WHAT NEEDS TO BE DONE: Report the number of lines in the data below where the string "Hspb" shows up, and only that number.

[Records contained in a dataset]

+--

Lemma recordErr_eq w b pb rb e :
  w_builders w !! b = Some pb → w_builders w !! root_of b pb = Some rb → pb_root rb = None →
  recordErr b e w = ((), with_builders w (<[root_of b pb := with_err rb e]> (w_builders w))).
Proof.
  intros E Er Hr. unfold recordErr, root_hops, root_of in *. cbn [recordErr_fuel]. unfold_m. rewrite E. cbn.
  destruct (pb_root pb) as [r|] eqn:Erb; cbn in *; simplify_eq.
  - rewrite Er. cbn. unfold with_err. by rewrite Hr.
  - unfold with_err. by rewrite Erb.
Qed.

(** Updating a root that keeps its place. *)
Lemma wf_update_root w r rb rb' :
  wf w → w_builders w !! r = Some rb → pb_root rb = None →
  pb_root rb' = None → pb_pkg rb' = pb_pkg rb → pb_ctx rb' = pb_ctx rb → pb_files rb' = pb_files rb →
  wf (with_builders w (<[r := rb']> (w_builders w))).
Proof.
  intros [Hb Hp] E Hr Hr' Hpk Hctx Hf. split; [|exact Hp]. intros b pb Eb. cbn in *.
  assert (Hup : ∀ q qb, w_builders w !! q = Some qb → ∃ qb', <[r := rb']> (w_builders w) !! q = Some qb' ∧
     pb_root qb' = pb_root qb ∧ pb_pkg qb' = pb_pkg qb ∧ pb_ctx qb' = pb_ctx qb ∧
     files_of qb' = files_of qb ∧ (pb_root qb ≠ None → qb' = qb)).
  { intros q qb Eq. destruct (decide (r = q)) as [<-|Hne].
    - rewrite lookup_insert_eq. exists rb'. unfold files_of. simplify_eq. rewrite Hf, Hr, Hr'. by split_and!.
    - rewrite lookup_insert_ne by done. exists qb. by split_and!. }
  assert (Hold : ∃ pb0, w_builders w !! b = Some pb0 ∧ pb_root pb0 = pb_root pb ∧ pb_pkg pb0 = pb_pkg pb ∧
     pb_ctx pb0 = pb_ctx pb ∧ files_of pb0 = files_of pb ∧ (pb_root pb ≠ None → pb0 = pb)).
  { destruct (decide (r = b)) as [<-|Hne].
    - rewrite lookup_insert_eq in Eb. simplify_eq. exists rb. unfold files_of. rewrite Hf. split_and!; congruence.
    - rewrite lookup_insert_ne in Eb by done. exists pb. by split_and!. }
  destruct Hold as (pb0 & E0 & H1 & H2 & H3 & H4 & H5). destruct (Hb b pb0 E0) as (Hok & Hlt & Hpkg).
  rewrite <- H2. split_and!; [|done|done]. unfold builder_ok in *. rewrite H1 in Hok.
  destruct (pb_root pb) as [r0|] eqn:Erp.
  - rewrite <- H5 by done. destruct Hok as (? & ? & rb0 & Hrb0 & ? & ? & ? & Hfl).
    destruct (Hup r0 rb0 Hrb0) as (rb1 & ? & ? & ? & ? & Hfl' & _).
    split_and!; [done|done|]. exists rb1. rewrite Hfl'. split_and!; congruence.
  - rewrite H4 in Hok. intros tag sub Hs. destruct (Hok tag sub Hs) as (? & spb & Hspb & Hsr & ?). split; [done|].
    destruct (Hup sub spb Hspb) as (spb' & ? & ? & ? & ? & ? & Heq). exists spb'.
    rewrite Heq in * by (rewrite Hsr; done). done.
Qed.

+--

RESPONSE TO THE TASK: 2